More Women Having Second Breast Removed After Cancer To Prevent Recurrence, Study Finds
Main Category: Breast CancerAlso Included In: Women's Health / Gynecology
Article Date: 01 Oct 2009 - 5:00 PDT
The number of women with cancer in one breast who opt to have the other breast preventively removed -- known as a contralateral prophylactic mastectomy -- more than doubled from 1995 through 2005 in New York state, according to a study published Monday in the journal Cancer, the Los Angeles Times reports. There is no evidence that having a preventive mastectomy improves survival, according to lead author Stephen Edge, a professor of surgery and oncology at Roswell Park Cancer Institute. Edge said, "We are not making a value judgment that this is good or bad." He added, "But it's an important trend.
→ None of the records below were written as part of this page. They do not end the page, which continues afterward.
Lemma insert_ok n e d body info vary now :
  eng_ok n e → n < u64_max →
  ∃ r e', CacheEngine_insert d body info vary now e = Some (r, e') ∧ eng_ok (n + 1) e'
    ∧ eng_max_objects e' = eng_max_objects e
    ∧ ∀ oc, r = Ok oc →
        oc = built_object (eng_next e) d info vary now
        ∧ (∃ objs, objs ⊆ eng_objects e
             ∧ eng_objects e' = <[d := default [] (objs !! d) ++ [oc]]> objs)
        ∧ eng_cells e' = store_body oc body (<[eng_next e := OcCell_new]> (eng_cells e)).
Proof.
  intros Hok Hn. unfold CacheEngine_insert.
  destruct (enforce_capacity_ok n e Hok ltac:(lia)) as (e1 & E & (Hl & Hv & Hg & Hc) & Hsh & Hroom).
  destruct Hsh as (Hsub & Hcells & Hnext & Hmax & Hlog & _). rewrite E. simpl.
  assert (Hfail : ∀ s, eng_ok (n + 1) (eng_with_storage s (eng_alloc e1).2)).
  { intros s. split_and!; simpl; [by apply (lru_ok_weaken n); [lia|]| |by apply (log_ok_weaken n); [lia|]|done].
    by apply (variants_ok_mono (eng_next e1)); [lia|]. }
  destruct (sv_alloc_obj d _ _) as [[u|err] s1]; [|eexists _, _; split_and!; [done|apply Hfail|done..]].
  destruct (sv_extend d body s1) as [[u'|err] s2];
    [|eexists _, _; split_and!; [done|apply (Hfail s2)|done..]].
  set (oc := match vary with Some data => _ | None => _ end).
  assert (Hoc : oc = built_object (eng_next e) d info vary now) by (rewrite <-Hnext; done).
  destruct (built_object_fields (eng_next e) d info vary now) as [Hd Ha]. rewrite <-Hoc in Hd, Ha.
  destruct (lru_ok_insert n _ _ d (default [] (eng_objects e1 !! d) ++ [oc]) Hl Hn) as (lru & E2 & Hl2).
  rewrite E2. simpl. destruct Hg as (cap & hist & Hring & Hhist). unfold LogWriter_log.
  match goal with |- context [RingBuffer_write ?r _] =>
    destruct (ring_repr_write _ _ _ r Hring ltac:(lia)) as (log & E3 & Hring3) end.
  rewrite E3. simpl.
  eexists _, _. split; [done|]. split; [|split; [done|]].
  - split_and!; simpl; [done| | |].
    + apply variants_ok_insert; [|done|lia]. by apply (variants_ok_mono (eng_next e1)); [lia|].
    + eexists _, _. split; [exact Hring3|]. rewrite length_app. simpl. lia.
    + unfold capacity_ok. rewrite map_size_insert. rewrite Hmax.
      destruct Hroom as [Hempty|Hroom]; [rewrite Hempty, lookup_empty, map_size_empty; simpl; lia|].
      destruct (eng_objects e1 !! d); simpl; lia.
  - intros oc' [= <-]. split; [done|]. split; [by exists (eng_objects e1)|]. simpl.
    unfold oc. rewrite Hcells, Hnext. by destruct vary.
Qed.

Lemma purge_ok n e d :
  eng_ok n e →
  ∃ e', CacheEngine_purge d e = Some e' ∧ eng_ok n e'
    ∧ eng_max_objects e' = eng_max_objects e ∧ eng_objects e' = delete d (eng_objects e).
Proof.
  intros Hok. unfold CacheEngine_purge. simpl.
  destruct (hs_lookup _ _ _) as [[oh u] h]. destruct (hs_deref oh h) as [b h']. simpl.
  destruct (eng_ok_drop n e d Hok) as (lru & E & Hl & Hv & Hg & Hc). simpl in E. rewrite E. simpl.
  eexists. split; [done|]. split; [|done]. split_and!; simpl; [done| |done..].
  by apply (variants_ok_mono (eng_next e)); [lia|].
Qed.

(** The digests of the expired objects leave the map, with all their variants. *)
Lemma expire_each_ok n expired : ∀ e,
  eng_ok n e →
  ∃ e', expire_each expired e = Some e' ∧ eng_ok n e'
    ∧ eng_max_objects e' = eng_max_objects e
    ∧ ∀ d, eng_objects e' !! d
        = if bool_decide (d ∈ oc_digest <$> expired) then None else eng_objects e !! d.
Proof.
  induction expired as [|oc expired IH]; intros e Hok.
  - exists e. split_and!; done.
  - cbn [expire_each]. destruct (eng_ok_drop n e (oc_digest oc) Hok) as (lru & E & Hok1). rewrite E. simpl.
    match goal with |- context [expire_each expired ?x] => set (e1 := x) end.
    destruct (IH e1) as (e' & E' & Hok' & Hmax & Hobj).
    { eapply eng_ok_ext; [..|exact Hok1]; done. }
    exists e'. split_and!; [done..|]. intros d. rewrite Hobj.
    change (eng_objects e1) with (delete (oc_digest oc) (eng_objects e)).
    change (oc_digest <$> oc :: expired) with (oc_digest oc :: (oc_digest <$> expired)).
    destruct (decide (d = oc_digest oc)) as [->|Hne].
    + rewrite lookup_delete_eq. rewrite (bool_decide_true (_ ∈ _ :: _)) by left. by case_bool_decide.
    + rewrite lookup_delete_ne by done.
      do 2 case_bool_decide; rewrite ?elem_of_cons in *; tauto.
Qed.

Lemma expire_objects_ok n e now :
  eng_ok n e →
  ∃ count e', CacheEngine_expire_objects now e = Some (count, e') ∧ eng_ok n e'
    ∧ eng_max_objects e' = eng_max_objects e.
Proof.
  intros Hok. unfold CacheEngine_expire_objects.
  destruct (ExpiryManager_expire now (eng_expiry e)) as [expired expiry].
  destruct (expire_each_ok n expired (eng_with_expiry expiry e)) as (e' & E & Hok' & Hmax & _).
  { eapply eng_ok_ext; [..|exact Hok]; done. }
  rewrite E. simpl. destruct (0 <? _); (eexists _, _; split_and!; [done| |done]); [|done].
  eapply eng_ok_ext; [..|exact Hok']; done.
Qed.

(* ------------------------------------------------------------------ *)
(** ** Sequences of operations *)

Inductive engine_op : Type :=
| ELookup (d : Digest) (req : option HeaderMap) (now : VtimReal)
| EEvaluate (oc : ObjCore) (now : VtimReal)
| EInsert (d : Digest) (body : bytes) (info : TtlInfo) (vary : option bytes) (now : VtimReal)
| ERemove (d : Digest)
| EPurge (d : Digest)
| EBan (expression : bytes) (now : VtimReal)
| EExpire (now : VtimReal).

Definition engine_exec (o : engine_op) (e : CacheEngine) : option CacheEngine :=
  match o with
  | ELookup d req now => snd <$> CacheEngine_lookup d req now e
  | EEvaluate oc now => Some (snd (CacheEngine_evaluate oc now e))
  | EInsert d body info vary now => snd <$> CacheEngine_insert d body info vary now e
  | ERemove d => snd <$> CacheEngine_remove d e
  | EPurge d => CacheEngine_purge d e
  | EBan expression now => Some (snd (CacheEngine_ban expression now e))
  | EExpire now => snd <$> CacheEngine_expire_objects now e
  end.

Fixpoint engine_run (ops : list engine_op) (e : CacheEngine) : option CacheEngine :=
  match ops with
  | [] => Some e
  | o :: ops => e ← engine_exec o e; engine_run ops e
  end.

Lemma engine_exec_ok n o e :
  eng_ok n e → n < u64_max →
  ∃ e', engine_exec o e = Some e' ∧ eng_ok (n + 1) e' ∧ eng_max_objects e' = eng_max_objects e.
Proof.
  intros Hok Hn. pose proof (λ e', eng_ok_weaken n (n + 1) e' ltac:(lia)) as Hw.
  destruct o as [d req now|oc now|d body info vary now|d|d|expr now|now]; simpl.
  - destruct (lookup_ok n e d req now Hok Hn) as (e' & -> & ? & _ & ? & _). eauto.
  - eexists. split; [done|]. unfold CacheEngine_evaluate. simpl. split; [|by case_match].
    apply Hw. eapply eng_ok_ext; [..|exact Hok]; by case_match.
  - destruct (insert_ok n e d body info vary now Hok Hn) as (r & e' & -> & ? & ? & _). eauto.
  - destruct (remove_ok n e d Hok) as (c & e' & -> & ? & ? & _). eauto.
  - destruct (purge_ok n e d Hok) as (e' & -> & ? & ? & _). eauto.
  - eexists. split; [done|]. unfold CacheEngine_ban. destruct (BanList_add_ban _ _ _) as [[u|err] b];
      (split; [|done]); apply Hw; (eapply eng_ok_ext; [..|exact Hok]; done).
  - destruct (expire_objects_ok n e now Hok) as (c & e' & -> & ? & ?). eauto.
Qed.
(* ===== verification/Runtime.v ===== *)
(** * The server's request pipeline

    Models [handle_request] and the state handlers of
    [rv-server/src/runtime.rs]: the loop that drives the request state machine,
    the cache lookup, the backend fetch and its storage, delivery and synthetic
    responses.  The VCL interpreter is an interface, a class whose one operation
    runs a subroutine on a context; the clock, the bytes a backend sends, SHA-256,
    gzip and the Unicode operations are the environment's.  A backend's answer is read
    by the client of [Http1], whose panic is the request's.  The handlers' log records
    are in [RequestLog]; tracing spans are left out. *)

From S2P Require Import Prelude RustStr F64 Enums Types HttpTypes Header Rfc2616 HashSlinger.
From S2P Require Import Backend ConnPool Http1 VclInterp Lru RingLog ObjCore Expire Stevedore Ban Request Fetch Engine Delivery.
Local Open Scope Z_scope.

(* ------------------------------------------------------------------ *)
(** ** The VCL interface (rv-vcl) *)

(** What the server uses of the interpreter: [exec_subroutine], and
    [VclValue::to_duration_secs] on the variables it set. *)
Class VclInterpreter (Ip : Type) := {
  Vcl : Type;
  VclValue : Type;
  to_duration_secs : VclValue → f64;
  exec_subroutine : Vcl → bytes → VclContext Ip VclValue → VclExecResult * VclContext Ip VclValue;
}.

(** The environment: wall clock, network and library functions. *)
Class ServerEnv := {
  Env : Type;
  env_now : Env → VtimReal * Env;
  (** Connecting to a backend and sending it these bytes: what it sends before it
      closes the connection, or the text of the I/O error that ends the exchange. *)
  backend_exchange : SocketAddr → bytes → Env → result bytes bytes * Env;
  show_addr : SocketAddr → bytes;
  io_text : TransportError.io_error → bytes;
  env_errors :: StdErrors;
  sha256 : bytes → vec byte DIGEST_LEN;
  decompress_gzip : bytes → option bytes;
  compress_gzip : bytes → option bytes;
  str_to_lowercase : bytes → bytes;
  from_utf8_lossy : bytes → bytes;
}.

Definition LOCALHOST : IpAddr := V4 0x7f000001.

Record ConnectionInfo (Ip : Type) : Type := mkConn {
  client_ip : Ip;
  local_ip : Ip;
  is_tls : bool;
}.
#[global] Arguments client_ip {Ip} _.
#[global] Arguments local_ip {Ip} _.
#[global] Arguments is_tls {Ip} _.

Section runtime.
  Context {SH SS CacheConfig : Type} `{!HashSlinger SH} `{!Stevedore SS} {regex : RegexLib}.
  Context {env : ServerEnv} {interp : VclInterpreter IpAddr}.
  Context (fmt_fixed : nat → f64 → bytes).

Abbreviation cache_t := (@CacheEngine SH SS CacheConfig regex).
Abbreviation vctx := (VclContext IpAddr VclValue).

Record world : Type := mkWorld { w_cache : cache_t; w_env : Env }.

(** [VclContext::new], with the fields the handlers assign before the call. *)
Definition VclContext_new (req resp bereq beresp : HttpMessage) (client server : IpAddr)
    (ssl : bool) (restarts : Z) : vctx :=
  mkVclContext req resp bereq beresp client server ssl restarts 0 f64_zero f64_zero f64_zero None
    None ∅ false false false None None.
The concern is that we have women doing this out of a gut reaction" without sufficient counseling about risk.
According to the study, nearly 5,000 New York women opted for the contralateral procedure during the review period. The study showed that rates of the procedure were steady among women who had never had cancer but had a higher risk of developing the disease. According to the Times, healthy women might choose to have both breasts removed if they have a strong family history of breast cancer or if they test positive for the BRCA-1 or BRCA-2 gene mutations, which increase the risk for the disease.
Todd Tuttle, chief of the Surgical Oncology Division at the University of Minnesota and author of a similar 2007 study, said it is unclear why contralateral prophylactic mastectomies have increased. He noted that there now is a better understanding about genetic risks and an increased availability of gene testing, as well as significant improvements in mastectomy and breast reconstruction techniques.
Tuttle said there is a concurrent trend of women choosing mastectomy over the less-invasive option of a lumpectomy, in which only the tumor is removed. He said, "Throughout surgery, there is such a huge push to do procedures that have less scarring, the shortest surgery, the shortest recovery," adding, "That is true for everything except breast cancer" (Roan, Los Angeles Times, 9/29).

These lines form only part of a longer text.